▶ Aim of the exercise
In the data below, find every line with the word "given" and copy it.

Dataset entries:
================
(** POST /token/. [get_user] is called with two arguments. *)
Definition login_for_access_token (cfg : Settings) (now : Z) (form_data : Form)
    : M response :=
  user ← get_user (form_username form_data) (form_password form_data)
           DependsDefault;
  match user with
  | None => raise credentials_exception
  | Some user =>
      let access_token_expires := minutes ACCESS_TOKEN_EXPIRE_MINUTES in
      let refresh_token_data : Payload := {[ "sub" := VStr (User.email user) ]} in
      access_token ← lift (routes_jwt.create_access_token cfg now
                       {[ "sub" := VStr (User.email user) ]}
                       (Some access_token_expires));
      refresh_token ← lift (routes_jwt.create_refresh_token cfg now
                        refresh_token_data);
      mret (Dict [("access_token", FToken access_token);
                  ("token_type", FStr "bearer");
                  ("refresh_token", FToken refresh_token)])
  end.

(** POST /token/refresh/. The handler has no session parameter. *)
Definition refresh_access_token (cfg : Settings) (now : Z)
    (current_token : Token) : result response :=
  sub ← try_except
    (payload ← routes_jwt.verify_token cfg now current_token;
     match payload !! "sub" with
     | None | Some VNone => Raise credentials_exception
     | Some sub => Return sub
     end)
    is_JWTError
    (λ _, Raise credentials_exception);
  let access_token_expires := minutes ACCESS_TOKEN_EXPIRE_MINUTES in
  refreshed_token ← routes_jwt.create_access_token cfg now
                      {[ "sub" := sub ]} (Some access_token_expires);
  Return (Dict [("access_token", FToken refreshed_token);
                ("token_type", FStr "bearer")]).

(** [payload["sub"]] raises KeyError when the key is missing; the
    HTTPException raised inside the try block is no JWTError and passes
    the except clause. *)
Definition get_current_user (cfg : Settings) (now : Z) (token : Token)
    : M User.t :=
  email ← lift (try_except
    (payload ← jwt_decode now token (SECRET_KEY cfg) [ALGORITHM cfg];
     match payload !! "sub" with
     | None => Raise (KeyError "sub")
     | Some VNone => Raise credentials_exception
     | Some email => Return email
     end)
    is_JWTError
    (λ _, Raise credentials_exception));
  user ← query_user_first (email_is email);
  match user with
  | None => raise credentials_exception
  | Some user => mret user
  end.

Definition get_active_user (current_user : option User.t) : result User.t :=
  match current_user with
  | None => Raise (HTTPException 400 "There is no active user" [])
  | Some current_user => Return current_user
  end.

Definition verify_user_email (cfg : Settings) (now : Z) (token : Token)
    : M response :=
  email ← lift (try_except
    (payload ← jwt_decode now token (SECRET_KEY cfg) [ALGORITHM cfg];
     match payload !! "sub" with
     | None => Raise (KeyError "sub")
     | Some VNone => Raise credentials_exception
     | Some email => Return email
     end)
    is_JWTError
    (λ _, Raise credentials_exception));
  user ← query_user_first (email_is email);
  match user with
  | None => raise credentials_exception
  | Some user =>
      _ ← (if negb (User.confirmed user)
           then _ ← assign_user (User.id user) (User.set_confirmed true);
                commit
           else mret ());
      mret (Dict [("message", FStr "Email verification successful!");
                  ("status_code", FInt HTTP_200_OK)])
  end.

(** The dependency [Depends(get_active_user)] of a contact handler,
    resolved on the request's bearer token. *)
Definition active_user (cfg : Settings) (now : Z) (token : Token) : M User.t :=
  current_user ← get_current_user cfg now token;
  lift (get_active_user (Some current_user)).

End auth_procedures.

(** ** src/services/email_token.py *)

(** The two attributes the module reads on the name [jwt]. *)
Record JwtApi := mkJwtApi {
  encode : option (Payload → string → string → result Token);
  decode : option (Z → Token → string → list string → result Payload)
}.

Module EmailTokenManager.

(** What [from src.routes import jwt] binds: the module src/routes/jwt.py,
    not python-jose's [jwt]. That module defines neither [encode] nor
    [decode]. *)
Definition jwt : JwtApi := mkJwtApi None None.

(** [jwt.<name>] *)
Definition jwt_attribute {A} (name : string) (attribute : option A) : result A :=
  match attribute with
  | Some a => Return a
  | None => Raise (no_attribute "module 'src.routes.jwt'" name)
  end.

Record t := __init__ {
  SECRET_KEY : string;
  ALGORITHM : string
}.

Definition create_email_token (self : t) (now : Z) (data : Payload)
    : result Token :=
  let to_encode := data in
  let expire := now + days 7 in
  let to_encode := <["exp" := VInt expire]> (<["iat" := VInt now]> to_encode) in
  encode ← jwt_attribute "encode" (encode jwt);
  encode to_encode (SECRET_KEY self) (ALGORITHM self).

Definition get_email_from_token (self : t) (now : Z) (token : Token)
    : result value :=
  try_except
    (decode ← jwt_attribute "decode" (decode jwt);
     payload ← decode now token (SECRET_KEY self) [ALGORITHM self];
     match payload !! "sub" with
     | None => Raise (KeyError "sub")
     | Some email => Return email
     end)
    is_JWTError
    (λ _, Raise (HTTPException HTTP_422_UNPROCESSABLE_ENTITY
                   "Invalid token for email verification" [])).

End EmailTokenManager.

(** ** src/repository/users.py *)
Module users.

Definition get_user_by_email (email : value) : M (option User.t) :=
  query_user_first (email_is email).

(** The Gravatar lookup is outside the repository: [avatar] is what it
    gave, None when it failed. A new row is unconfirmed and has no
    refresh token. *)
Definition create_user (body : UserModel) (password : digest)
    (avatar : option string) : M User.t :=
  let new_user :=
    User.mk 0 (Some (um_username body)) (um_email body) password None false
      avatar in
  _ ← add_user new_user;
  _ ← commit;
  refresh_user new_user.

Definition update_token (user : User.t) (token : option Token) : M () :=
  _ ← assign_user (User.id user) (User.set_refresh_token token);
  commit.

(** The body of the coroutine function [confirm_email]. It awaits what
    [get_user_by_email], a plain function, returned. *)
Definition confirm_email (email : value) : M () :=
  user ← await (Def (get_user_by_email email));
  id ← lift (getattr "confirmed" User.id user);
  _ ← assign_user id (User.set_confirmed true);
  commit.

(** The body of the coroutine function [update_avatar], with the same
    await; it returns the user object as the row reads after the commit. *)
Definition update_avatar (email : value) (url : string) : M (option User.t) :=
  user ← await (Def (get_user_by_email email));
  id ← lift (getattr "avatar" User.id user);
  _ ← assign_user id (User.set_avatar (Some url));
  _ ← commit;
  query_user_first (λ u, bool_decide (User.id u = id)).

End users.

(** ** src/routes/routes.py *)
Module routes.

Definition ACCESS_TOKEN_EXPIRE_MINUTES : Z := 20.

(** POST /signup. [salt] is the salt the hasher draws. *)
Definition signup (user_email user_password : string) (salt : string)
    : M response :=
  db_user ← query_user_first (λ u, bool_decide (User.email u = user_email));
  match db_user with
  | Some _ =>
      raise (HTTPException HTTP_409_CONFLICT
               "User with this email already exists" [])
  | None =>
      let hashed_password := pwd_context_hash salt user_password in
      let db_user := User.mk 0 None user_email hashed_password None false None in
      _ ← add_user db_user;
      _ ← commit;
      db_user ← refresh_user db_user;
      mret (Dict [("user", FUser db_user);
                  ("message", FStr "User signed up successfully!");
                  ("status_code", FInt HTTP_201_CREATED)])
  end.

(** POST /login *)
Definition login (cfg : Settings) (now : Z) (form_data : Form) : M response :=
  user ← auth_procedures.get_user (form_username form_data)
           (form_password form_data) Injected;
  match user with
  | None => raise credentials_exception
  | Some user =>
      let access_token_expires := minutes ACCESS_TOKEN_EXPIRE_MINUTES in
      let refresh_token_data : Payload := {[ "sub" := VStr (User.email user) ]} in
      access_token ← lift (routes_jwt.create_access_token cfg now
                       {[ "sub" := VStr (User.email user) ]}
                       (Some access_token_expires));
      refresh_token ← lift (routes_jwt.create_refresh_token cfg now
                        refresh_token_data);
      mret (Dict [("access_token", FToken access_token);
                  ("token_type", FStr "bearer");
                  ("refresh_token", FToken refresh_token);
                  ("message", FStr "User logged in successfully!");
                  ("status_code", FInt HTTP_200_OK)])
  end.

(** GET /secret *)
Definition read_secret (cfg : Settings) (now : Z) (token : Token) : M response :=
  current_user ← auth_procedures.get_current_user cfg now token;
  mret (Dict [("message", FStr "You have access to this secret information!");
              ("user_email", FStr (User.email current_user))]).

(** PUT /user/avatar. [cloudinary_response] is the outcome of the upload
    to the media host; [update_user_avatar] is called with two
    arguments. *)
Definition update_avatar (cfg : Settings) (now : Z) (token : Token)
    (avatar_url : string) (cloudinary_response : result (option string))
    : M response :=
  current_user ← auth_procedures.get_current_user cfg now token;
  updated_avatar_url ← lift cloudinary_response;
  _ ← routes_jwt.update_user_avatar (User.id current_user) avatar_url
        DependsDefault;
  mret (Dict [("message", FStr "Avatar updated successfully!");
              ("status_code", FInt HTTP_200_OK)]).

End routes.

(** ** src/routes/auth.py *)

(** The [auth_service] the handlers of routes/auth.py are given; its code
    is not part of the sources, so it is an interface. The handlers await
    the three calls that give a token or an email and use the two others as
    they return. *)
Class AuthService := {
  get_password_hash : string → digest;
  verify_password : string → digest → result bool;
  create_access_token : Payload → callable (result Token);
  create_refresh_token : Payload → callable (result Token);
  get_email_from_token : Token → callable (result value)
}.

(** The [repository_users] the handlers are given: an object, named
    [object] in Python's messages, with those of the four attributes the
    handlers read that it has. *)
Record UsersRepository := mkUsersRepository {
  object : string;
  get_user_by_email : option (value → callable (M (option User.t)));
  create_user :
    option (UserModel → digest → option string → callable (M User.t));
  update_token : option (User.t → option Token → callable (M ()));
  confirmed_email : option (value → callable (M ()))
}.

(** The module src/repository/users.py as that object: its three plain
    functions, and no [confirmed_email], which the module does not define
    (its function of that purpose is [confirm_email]). *)
Definition users_module : UsersRepository := {|
  object := "module 'src.repository.users'";
  get_user_by_email := Some (λ email, Def (users.get_user_by_email email));
  create_user :=
    Some (λ body password avatar, Def (users.create_user body password avatar));
  update_token := Some (λ user token, Def (users.update_token user token));
  confirmed_email := None
|}.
================
▶ Exercise answer
(** The [auth_service] the handlers of routes/auth.py are given; its code
(** The [repository_users] the handlers are given: an object, named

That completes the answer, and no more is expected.